Directions :: Reproduce the listing below exactly, from its first line down to and including the line with "application's handler and".

☆ ☆ ☆ ☆ ☆

(* ===== verification/Projection.v ===== *)
(** Projections: [projection/extension.py], [projection/model.py] and the SQL guard of
    [projection/transaction.py].

    A runner is a coroutine that reads a page of the change feed, hands it to the
    application's handler and stores the offset it reached.  Its loop body is split at
    its awaits: [fetch] reads a page, [apply_batch] runs the handler inside the
    transaction of [_projection_commit] (exactly once) or before
    [_projection_save_offset] (at least once), [iteration_error] is its list of
    [except] clauses.  What the environment decides (the clock, the admission of the
    store, the outcome of the handler, a stop request) is an input.  Times are integers
    in a fixed unit. *)

From stdpp Require Import base list numbers strings gmap.
From S2P Require Import Prelude Bytes PyStr Sha256 Persistence SqliteStore.

(** * Identities and settings *)

Record ProjectionId := mkProj { proj_name : pystr; proj_key : pystr }.

#[global] Instance projection_id_eq_dec : EqDecision ProjectionId.
Proof. solve_decision. Defined.
#[global] Instance projection_id_countable : Countable ProjectionId.
Proof.
  refine (inj_countable' (fun p => (proj_name p, proj_key p)) (fun x => mkProj x.1 x.2) _).
  abstract by intros [].
Defined.

Definition ProjectionId_check (p : ProjectionId) : result unit :=
  _ ← require_name (proj_name p); _ ← require_name (proj_key p); Ok tt.

Definition projection_row_key (p : ProjectionId) : pystr * pystr := (proj_name p, proj_key p).

Record settings := mkSettings {
  runner_capacity : Z;
  batch_size : Z;
  batch_byte_capacity : Z;
  pending_byte_capacity : Z;
  compaction_batch_size : Z;
  poll_interval : Z;
  retry_min_backoff : Z;
  retry_max_backoff : Z;
  handler_timeout : Z;
  scan_limit : Z }.

Definition positive_int (value : Z) (maximum : option Z) : result Z :=
  _ ← raise_unless ((0 <? value) && match maximum with Some m => value <=? m | None => true end) ValueError;
  Ok value.
Definition positive_number (value : Z) : result Z :=
  _ ← raise_unless (0 <? value) ValueError; Ok value.

(** The checks of [ProjectionExtension.start] on the configured values, in its order. *)
Definition settings_checks (s : settings) (max_state_bytes : Z) : result unit :=
  _ ← positive_int (runner_capacity s) None;
  _ ← positive_int (batch_size s) (Some 1024);
  _ ← positive_int (batch_byte_capacity s) None;
  _ ← positive_int (pending_byte_capacity s) None;
  _ ← positive_int (compaction_batch_size s) (Some 100000);
  _ ← positive_number (poll_interval s);
  _ ← positive_number (retry_min_backoff s);
  _ ← positive_number (retry_max_backoff s);
  _ ← positive_number (handler_timeout s);
  _ ← positive_int (scan_limit s) (Some 1000000);
  _ ← raise_unless (retry_min_backoff s <=? retry_max_backoff s) ValueError;
  _ ← raise_unless (max_state_bytes <=? batch_byte_capacity s) ValueError;
  _ ← raise_unless (batch_byte_capacity s <=? pending_byte_capacity s) ValueError;
  Ok tt.

Record source := mkSource { src_type : pystr; src_lo : Z; src_hi : Z }.

Definition validate_source (s : source) : result unit :=
  _ ← raise_unless (negb (bool_decide (src_type s = []))) ValueError;
  _ ← raise_unless (negb (bool_decide (0 ∈ src_type s))) ValueError;
  em ← utf8_encode (src_type s);
  _ ← raise_unless (len em <=? 512) ValueError;
  raise_unless ((0 <=? src_lo s) && (src_lo s <=? src_hi s) && (src_hi s <? PERSISTENCE_SLICE_COUNT))
    ValueError.

Definition validate_initial_offset (initial : option Z) : result unit :=
  match initial with Some i => raise_unless (0 <=? i) ValueError | None => Ok tt end.

(** * The SQL guard of a handler's transaction *)

(** The SQLite actions the authorizer distinguishes. *)
Inductive action := ADenied | AWrite | AOther.

(** ASCII lower and upper case: [str.casefold] and [str.upper] on the names and keywords
    compared. *)
Definition ascii_lower (s : pystr) : pystr :=
  (fun c => if (65 <=? c) && (c <=? 90) then c + 32 else c) <$> s.
Definition ascii_upper (s : pystr) : pystr :=
  (fun c => if (97 <=? c) && (c <=? 122) then c - 32 else c) <$> s.

Definition MOVIE_TABLES : list pystr :=
  [lit "movie_durable_change"; lit "movie_durable_operation"; lit "movie_durable_state";
   lit "movie_projection_feed"; lit "movie_projection_offset"].

Definition FORBIDDEN : list pystr :=
  [lit "ATTACH"; lit "BEGIN"; lit "COMMIT"; lit "DETACH"; lit "END"; lit "PRAGMA"; lit "RELEASE";
   lit "ROLLBACK"; lit "SAVEPOINT"; lit "VACUUM"].

Record sql_guard := mkGuard { guard_active : bool; guard_denied : bool }.
Definition new_guard : sql_guard := mkGuard true false.

(** [_authorize]: whether the action is denied, and the guard after it. *)
Definition authorize (g : sql_guard) (a : action) (argument : option pystr) : bool * sql_guard :=
  let denied :=
    match a with
    | ADenied => true
    | AWrite =>
        match argument with
        | Some t => bool_decide (ascii_lower t ∈ MOVIE_TABLES)
                    || starts_with (lit "sqlite_") (ascii_lower t)
        | None => false
        end
    | AOther => false
    end in
  (denied, if denied then mkGuard (guard_active g) true else g).

(** White space as [str.lstrip] and [str.split] see it. *)
Definition is_space (c : Z) : bool :=
  in_range 9 13 c || in_range 28 32 c || (c =? 0x85) || (c =? 0xA0) || (c =? 0x1680)
  || in_range 0x2000 0x200A c || (c =? 0x2028) || (c =? 0x2029) || (c =? 0x202F)
  || (c =? 0x205F) || (c =? 0x3000).

Fixpoint lstrip (s : pystr) : pystr :=
  match s with c :: s' => if is_space c then lstrip s' else s | [] => [] end.
Fixpoint first_word (s : pystr) : pystr :=
  match s with c :: s' => if is_space c then [] else c :: first_word s' | [] => [] end.

(** [_validate]. *)
Definition validate_statement (g : sql_guard) (statement : pystr) : result unit * sql_guard :=
  if negb (guard_active g) then (Err RuntimeError, g)
  else if bool_decide (lstrip statement = []) then (Err ProjectionTransactionError, mkGuard true true)
  else if bool_decide (ascii_upper (first_word (lstrip statement)) ∈ FORBIDDEN)
  then (Err ProjectionTransactionError, mkGuard true true)
  else (Ok tt, g).

Definition close_guard (g : sql_guard) : sql_guard := mkGuard false (guard_denied g).

(** * The handler *)

(** What [_await_handler] observes first. *)
Inductive awaiting (A : Type) := Finished (r : result A) | StoppedWaiting | TimedOut.
Arguments Finished {A} r.
Arguments StoppedWaiting {A}.
Arguments TimedOut {A}.

Definition await_handler {A} (w : awaiting A) : result A :=
  match w with
  | Finished r => r
  | StoppedWaiting => Err StopRequested
  | TimedOut => Err ProjectionHandlerTimeout
  end.

(** One call of a handler: whether it returned an awaitable, how that ended with the
    state it left, and whether the guard denied it something on the way. *)
Record handler_run (A : Type) := mkRun {
  run_awaitable : bool;
  run_outcome : awaiting A;
  run_denied : bool }.
Arguments mkRun {A}.
Arguments run_awaitable {A}.
Arguments run_outcome {A}.
Arguments run_denied {A}.

Definition is_database_error (e : exn) : bool :=
  match e with DatabaseError | IntegrityError | OperationalError _ => true | _ => false end.
Lemma react_field k i m s o s' l :
  react k i m s = (o, (s', l)) -> _terminated s = false -> field s' = field_after k m s.
Proof.
  intros Hr Ht. destruct k, m as [d w|u w| | | | |]; cbn [field_after];
    try (eapply field_kept; [|exact Hr]; cbn [receive];
         unfold SourceFromIterable_receive, StageBehavior_receive, SinkForEach_receive, SinkCollect_receive; preserves; fail);
    unfold react in Hr; cbn [receive] in Hr;
    unfold SourceFromIterable_receive, StageBehavior_receive, SinkForEach_receive, SinkCollect_receive, sink_wired, subscribed in Hr;
    unfold bind at 1, this at 1 in Hr; cbn [fst] in Hr; rewrite ?Ht in Hr.
  - destruct w; by injection Hr as _ <- _.
  - apply (field_set (set_down d w) (bind (when w (do_ Acknowledge)) (fun _ => bind _maybe_pull (fun _ => ret false))) s o s' l);
      [preserves|exact Hr].
  - eapply field_set; [|exact Hr]. preserves.
  - eapply field_set; [|exact Hr]. preserves.
  - by injection Hr as _ <- _.
  - by injection Hr as _ <- _.
Qed.
End fields.

(** What a message does to the wiring of a stage, and to its knowledge of the end. *)
Lemma react_up k i m s o s' l : react k i m s = (o, (s', l)) -> _terminated s = false -> _up s' = field_after _up k m s.
Proof. by apply react_field. Qed.
Lemma react_down k i m s o s' l : react k i m s = (o, (s', l)) -> _terminated s = false -> _down s' = field_after _down k m s.
Proof. by apply react_field. Qed.
Lemma react_closed k i m s o s' l :
  react k i m s = (o, (s', l)) -> _terminated s = false -> _up_closed s' = field_after _up_closed k m s.
Proof. by apply react_field. Qed.

(** ** Carrying actions out *)

Definition told (j : nat) (l : acts) : list msg :=
  omap (fun a => match a with Tell r m => if decide (r = j) then Some m else None | _ => None end) l.
(** What the actions but [tell] do: nothing to the mailboxes. *)
Definition settle (a : action T) (w : World T) : World T :=
  match a with Tell _ _ => w | _ => (perform_ 0 a w).2 end.
Definition settles (l : acts) (w : World T) : World T := fold_left (fun w a => settle a w) l w.
Definition grow (ms : list msg) (b : Box T) : Box T :=
  match status b with
  | Stopped => b
  | _ => mkBox (queue b ++ ms) (batch b) (in_flight_messages b) (status b)
  end.
Definition occupancy (b : Box T) : nat := (length (queue b) + in_flight_messages b)%nat.
(* ===== verification/StreamStage.v ===== *)
(** What a stage does in itself: the elements a stream computes ([oks], [mapped]), pushing and
    pulling by equations, actions by addressee ([says]), and [flow_ok], what holds of a flow
    between two messages. *)

From stdpp Require Import base list numbers gmap functions.
From S2P Require Import Prelude Effects Streams StreamGraph StreamLink StreamReact.

Local Open Scope eff_scope.

(** * What a stream computes *)

Section ideal.
Context {T : Type}.

(** The elements of an iterable before it raises, and whether it never does. *)
Fixpoint oks (it : list (result T)) : list T :=
  match it with Ok x :: rest => x :: oks rest | _ => [] end.
Definition all_ok (it : list (result T)) : Prop := Forall (fun r => exists x, r = Ok x) it.

(** The elements a transform makes of a list before it raises, and whether it never does. *)
Fixpoint mapped (f : T -> result (option T)) (l : list T) : list T :=
  match l with
  | [] => []
  | x :: rest => match f x with Ok (Some y) => y :: mapped f rest | Ok None => mapped f rest | Err _ => [] end
  end.
Definition good (f : T -> result (option T)) (l : list T) : Prop := Forall (fun x => exists y, f x = Ok y) l.

Lemma mapped_app f l k : good f l -> mapped f (l ++ k) = mapped f l ++ mapped f k.
Proof. induction 1 as [|x l [y E] _ IH]; [done|]. cbn. rewrite E, IH. by destruct y. Qed.
Lemma mapped_prefix f l k : l `prefix_of` k -> mapped f l `prefix_of` mapped f k.
Proof.
  intros [r ->]. induction l as [|x l IH]; [apply prefix_nil|]. cbn.
  destruct (f x) as [[y|]|e]; [by apply prefix_cons|done|apply prefix_nil].
Qed.
Lemma good_app f l k : good f (l ++ k) <-> good f l /\ good f k.
Proof. apply Forall_app. Qed.
Lemma oks_app l it : oks ((Ok <$> l) ++ it) = l ++ oks it.
Proof. induction l as [|x l IH]; [done|]. cbn. by rewrite IH. Qed.
Lemma oks_all it : all_ok it -> it = Ok <$> oks it.
Proof. induction 1 as [|r it [x ->] _ IH]; [done|]. cbn. by rewrite <- IH. Qed.

Definition nexts (ms : list (StageBehaviorCommand T)) : list T :=
  omap (fun m => match m with OnNext x => Some x | _ => None end) ms.
Lemma nexts_app l k : nexts (l ++ k) = nexts l ++ nexts k.
Proof. apply omap_app. Qed.
Lemma nexts_elements (l : list T) : nexts (OnNext <$> l) = l.
Proof. induction l as [|x l IH]; [done|]. cbn. by rewrite <- IH at 2. Qed.
End ideal.

(** * A stage in itself *)

Section stage.
Context {T : Type} (p q : Z) (Hp : 0 < p <= q).
Abbreviation msg := (StageBehaviorCommand T).
Abbreviation acts := (list (action T)).
#[local] Existing Instance recording.

Lemma do_rec (a : action T) (s : Stage T) (l : acts) : do_ a (s, l) = (Ret tt, (s, l ++ [a])).
Proof. done. Qed.
Lemma set_in_flight_same (s : Stage T) n : n = _in_flight s -> set_in_flight n s = s.
Proof. intros ->. by destruct s. Qed.

Lemma maybe_pull_rec s (l : acts) u d :
  _up s = Some u -> _down s = Some d -> _up_closed s = false -> _terminated s = false ->
  _prefetch s = p -> _maxbuf s = q -> _demand s <= p -> Z.of_nat (length (_buf s)) + _in_flight s <= p ->
  _maybe_pull (s, l) =
    (Ret tt, (set_in_flight (p - Z.of_nat (length (_buf s))) s,
              l ++ if Z.of_nat (length (_buf s)) + _in_flight s <? p
                   then [Tell u (Request (p - Z.of_nat (length (_buf s)) - _in_flight s))] else [])).
Proof.
  intros Hu Hd Hc Ht H1 H2 H3 H4. unfold _maybe_pull, bind, this. cbn [fst]. rewrite Hu, Hd, Hc, Ht, H1, H2. cbn [orb].
  set (n := Z.of_nat (length (_buf s))) in *.
  replace ((q - (n + _in_flight s)) `min` (q `min` (p `max` _demand s) - (n + _in_flight s)))
    with (p - n - _in_flight s) by lia.
  destruct (Z.ltb_spec (n + _in_flight s) p).
  - rewrite (proj2 (Z.ltb_lt _ _)) by lia. unfold update, do_, perform, recording. cbn [fst snd].
    repeat f_equal. lia.
  - rewrite (proj2 (Z.ltb_ge _ _)) by lia. rewrite app_nil_r, set_in_flight_same by lia. done.
Qed.
Lemma maybe_pull_idle s (l : acts) :
  _up s = None \/ _down s = None \/ _up_closed s = true -> _maybe_pull (s, l) = (Ret tt, (s, l)).
Proof.
  intros H. unfold _maybe_pull, bind, this. cbn [fst]. destruct (_up s), (_down s); try done.
  destruct H as [?|[?|Hc]]; try done. by rewrite Hc.
Qed.

Definition emitted (s : Stage T) : nat := (Z.to_nat (_demand s) `min` length (_buf s))%nat.
Definition pushed (s : Stage T) : Stage T :=
  set_buf (drop (emitted s) (_buf s)) (set_demand (_demand s - Z.of_nat (emitted s)) s).

Lemma push_loop_rec s (l : acts) d :
  _down s = Some d -> 0 <= _demand s ->
  push_loop (length (_buf s)) (s, l) =
    (Ret tt, (pushed s, l ++ ((fun x => Tell d (OnNext x)) <$> take (emitted s) (_buf s)))).
Proof.
  intros Hd. remember (length (_buf s)) as n eqn:Hn. revert s l Hd Hn.
  induction n as [|n IH]; intros s l Hd Hn Hdem.
  - destruct s as [u d0 buf dem fl cl pr mx te co li it ex its]. cbn in *.
    destruct buf; [|done]. unfold pushed, emitted. cbn. rewrite Nat.min_0_r. cbn. unfold ret.
    rewrite app_nil_r. unfold set_buf, set_demand. cbn. repeat f_equal. lia.
  - destruct s as [u d0 buf dem fl cl pr mx te co li it ex its]. cbn in *. subst d0.
    destruct buf as [|x buf]; [done|]. injection Hn as Hn. unfold bind, this, update, do_, perform, recording.
    cbn [fst snd _buf _down _demand]. destruct (Z.ltb_spec 0 dem).
    + rewrite IH by (done || cbn; lia). unfold pushed, emitted. cbn.
      replace (Z.to_nat dem) with (S (Z.to_nat (dem - 1))) by lia. cbn [Nat.min].
      rewrite <- app_assoc. cbn. unfold set_buf, set_demand. cbn.
      by replace (dem - 1 - Z.of_nat (Z.to_nat (dem - 1) `min` length buf))
        with (dem - Z.of_nat (S (Z.to_nat (dem - 1) `min` length buf))) by lia.
    + unfold ret, pushed, emitted. cbn. replace (Z.to_nat dem) with O by lia. cbn.
      rewrite app_nil_r. unfold set_buf, set_demand. cbn. repeat f_equal. lia.
Qed.

Definition emits (d : nat) (s : Stage T) : acts :=
  (fun x => Tell d (OnNext x)) <$> take (emitted s) (_buf s).

(** [_push], by what it finds: everything emitted and closed, closed, open or unwired. *)
Lemma push_completes s (l : acts) d :
  _down s = Some d -> 0 <= _demand s -> _up_closed s = true -> _completion_sent s = false ->
  drop (emitted s) (_buf s) = [] ->
  _push (s, l) = (Ret true, (set_terminated (set_completion_sent (pushed s)), l ++ emits d s ++ [Tell d OnComplete])).
Proof.
  intros Hd Hdem Hc Hs Hb. unfold _push, bind, this. cbn [fst]. rewrite (push_loop_rec s l d) by done.
  unfold pushed at 1 2 3 4. cbn [_down _buf _up_closed _completion_sent set_buf set_demand fst]. rewrite Hd, Hb, Hc, Hs.
  cbn. unfold update, do_, perform, recording, ret. cbn. by rewrite <- app_assoc.
Qed.
Lemma push_waits s (l : acts) d :
  _down s = Some d -> 0 <= _demand s -> _up_closed s = true -> drop (emitted s) (_buf s) <> [] ->
  _push (s, l) = (Ret false, (pushed s, l ++ emits d s)).
Proof.
  intros Hd Hdem Hc Hb. unfold _push, bind, this. cbn [fst]. rewrite (push_loop_rec s l d) by done.
  unfold pushed at 1 2. cbn [_down _buf set_buf set_demand fst]. rewrite Hd.
  destruct (drop (emitted s) (_buf s)) as [|x b] eqn:E; [done|].
  rewrite maybe_pull_idle by (right; right; done). done.
Qed.
Lemma push_pulls s (l : acts) u d :
  _down s = Some d -> _up s = Some u -> 0 <= _demand s <= p -> _up_closed s = false -> _terminated s = false ->
  _prefetch s = p -> _maxbuf s = q -> Z.of_nat (length (_buf s)) + _in_flight s <= p ->
  let n := Z.of_nat (length (drop (emitted s) (_buf s))) in
  _push (s, l) = (Ret false, (set_in_flight (p - n) (pushed s),
    l ++ emits d s ++ if n + _in_flight s <? p then [Tell u (Request (p - n - _in_flight s))] else [])).
Proof.
  intros Hd Hu Hdem Hc Ht H1 H2 H3 n. unfold _push, bind, this. cbn [fst]. rewrite (push_loop_rec s l d) by (done || lia).
  assert (Hn : n <= Z.of_nat (length (_buf s))) by (unfold n; rewrite length_drop; lia).
  assert (Hpull : forall l', _maybe_pull (pushed s, l') =
    (Ret tt, (set_in_flight (p - n) (pushed s),
      l' ++ if n + _in_flight s <? p then [Tell u (Request (p - n - _in_flight s))] else []))).
  { intros l'. apply (maybe_pull_rec (pushed s) l' u d); cbn; try done; [unfold emitted; lia|fold n; lia]. }
  cbn [fst]. replace (_down (pushed s)) with (Some d) by done.
  replace (_up_closed (pushed s)) with false by done. cbn [andb].
  destruct (_buf (pushed s)); rewrite Hpull; unfold ret, emits; by rewrite <- app_assoc.
Qed.
Lemma push_unwired s (l : acts) d :
  _down s = Some d -> _buf s = [] -> _up s = None -> _up_closed s = false -> 0 <= _demand s ->
  _push (s, l) = (Ret false, (s, l)).
Proof.
  intros Hd Hb Hu Hc Hdem. unfold _push, bind, this. cbn [fst]. rewrite Hb. cbn [length push_loop]. unfold ret.
  cbn [fst]. rewrite Hd, Hb, Hc. cbn [andb]. by rewrite maybe_pull_idle by auto.
Qed.
Lemma push_no_down s (l : acts) : _down s = None -> _push (s, l) = (Ret false, (s, l)).
Proof.
  intros Hd. unfold _push, bind, this. cbn [fst].
  assert (push_loop (length (_buf s)) (s, l) = (Ret tt, (s, l))) as ->.
  { destruct (length (_buf s)); [done|]. cbn. unfold bind, this. cbn. rewrite Hd. by destruct (_buf s). }
  cbn [fst]. rewrite Hd. by rewrite maybe_pull_idle by auto.
Qed.

(** ** Actions by addressee *)

Definition is_tell (a : action T) : bool := match a with Tell _ _ => true | _ => false end.
Definition others (l : acts) : acts := filter (fun a => is_tell a = false) l.
(** [l] tells [ums] to [u], [dms] to [d], nothing to anyone else, and does [os] besides. *)
Record says (u d : nat) (l : acts) (ums dms : list msg) (os : acts) : Prop := {
  says_up : told u l = ums;
  says_down : told d l = dms;
  says_others : others l = os;
  says_only : forall j, j <> u -> j <> d -> told j l = [] }.

Lemma says_nil u d : says u d [] [] [] [].
Proof. done. Qed.
Lemma says_app u d l1 l2 u1 u2 d1 d2 o1 o2 :
  says u d l1 u1 d1 o1 -> says u d l2 u2 d2 o2 -> says u d (l1 ++ l2) (u1 ++ u2) (d1 ++ d2) (o1 ++ o2).
Proof.
  intros [A1 B1 C1 D1] [A2 B2 C2 D2]. split; rewrite ?told_concat; [by rewrite A1, A2|by rewrite B1, B2| |].
  - unfold others in *. rewrite list.filter_app. by rewrite C1, C2.
  - intros j Hu Hd. by rewrite told_concat, D1, D2.
Qed.
Lemma says_tell_up u d m : u <> d -> says u d [Tell u m] [m] [] [].
Proof.
  intros Hne. split; cbn; [by rewrite decide_True|by rewrite decide_False|done|].
  intros j Hj _. by rewrite decide_False by done.
Qed.
Lemma says_tell_down u d m : u <> d -> says u d [Tell d m] [] [m] [].
Proof.
  intros Hne. split; cbn; [by rewrite decide_False by done|by rewrite decide_True|done|].
  intros j _ Hj. by rewrite decide_False by done.
Qed.
Lemma says_other u d a : is_tell a = false -> says u d [a] [] [] [a].
Proof. intros H. split; destruct a; try done. Qed.
Lemma says_emits u d s : u <> d -> says u d (emits d s) [] (OnNext <$> take (emitted s) (_buf s)) [].
Proof.
  intros Hne. unfold emits. induction (take _ _) as [|x l IH]; [done|]. cbn [fmap list_fmap].
  apply (says_app u d [_] _ [] [] [OnNext x] _ [] []); [by apply says_tell_down|done].
Qed.

(** * A flow between its links *)

Definition wired (o : option nat) : bool := match o with Some _ => true | None => false end.

Record common_ok (i : nat) (s : Stage T) : Prop := {
  co_prefetch : _prefetch s = p;
  co_maxbuf : _maxbuf s = q;
  co_terminated : _terminated s = false;
  co_completion : _completion_sent s = false;
  co_up : _up s = None \/ _up s = Some (i - 1)%nat;
  co_down : _down s = None \/ _down s = Some (S i);
  co_lifecycle : _up s <> None \/ _down s <> None -> _lifecycle s = true }.

Record flow_ok (i : nat) (f : T -> result (option T)) (s : Stage T) (got sent : list T) : Prop := {
  fo_common : common_ok i s;
  fo_demand : 0 <= _demand s;
  fo_in_flight : 0 <= _in_flight s;
  fo_undemanded : _down s = None -> _demand s = 0;
  fo_idle : _up s = None \/ _down s = None -> _in_flight s = 0 /\ _buf s = [];
  fo_unwired : _up s = None -> _up_closed s = false;
  fo_buf : _buf s <> [] -> _demand s = 0;
  fo_closed : _up_closed s = true -> _in_flight s = 0 /\ (_buf s = [] -> _demand s = 0);
  fo_full : _up s <> None -> _down s <> None -> _up_closed s = false ->
            Z.of_nat (length (_buf s)) + _in_flight s = p;
  fo_le : Z.of_nat (length (_buf s)) <= p;
  fo_good : good f got;
  fo_data : mapped f got = sent ++ _buf s }.

(** The link to the left of a flow, and that to its right, after it answered [m] with
    [ums] and [dms]. *)
Definition left_link (owed_now : Z) (closed_now : bool) (L : Link) (stops : bool) (s : Stage T) (m : msg) (ums : list msg) :
    Link :=
  mkLink (sender_runs L) (negb stops) (wired (_up s)) (sender_wired L) (owing L) owed_now closed_now
    (to_sender L ums) (if stops then [] else if from_up m then tail (data L) else data L) (sent L)
    (got L ++ nexts [m]).
Definition right_link (owing_now : Z) (L : Link) (stops : bool) (s : Stage T) (m : msg) (dms : list msg) : Link :=
  mkLink (negb stops) (receiver_runs L) (receiver_wired L) (wired (_down s)) owing_now (owed L)
    (receiver_closed L) (if stops then [] else if from_down m then tail (reqs L) else reqs L)
    (to_receiver L dms) (sent L ++ nexts dms) (got L).

(** The next message: of the left link, of the right one, or the wiring. *)
Definition arrives (u : nat) (m : msg) (s : Stage T) (data reqs : list msg) : Prop :=
  (from_up m = true /\ exists rest, data = m :: rest) \/
  (from_down m = true /\ exists rest, reqs = m :: rest) \/
  (m = SetUpstream u true /\ _up s = None).
End stage.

☆ ☆ ☆ ☆ ☆

Expected answer ::
(* ===== verification/Projection.v ===== *)
(** Projections: [projection/extension.py], [projection/model.py] and the SQL guard of
    [projection/transaction.py].

    A runner is a coroutine that reads a page of the change feed, hands it to the
    application's handler and stores the offset it reached.  Its loop body is split at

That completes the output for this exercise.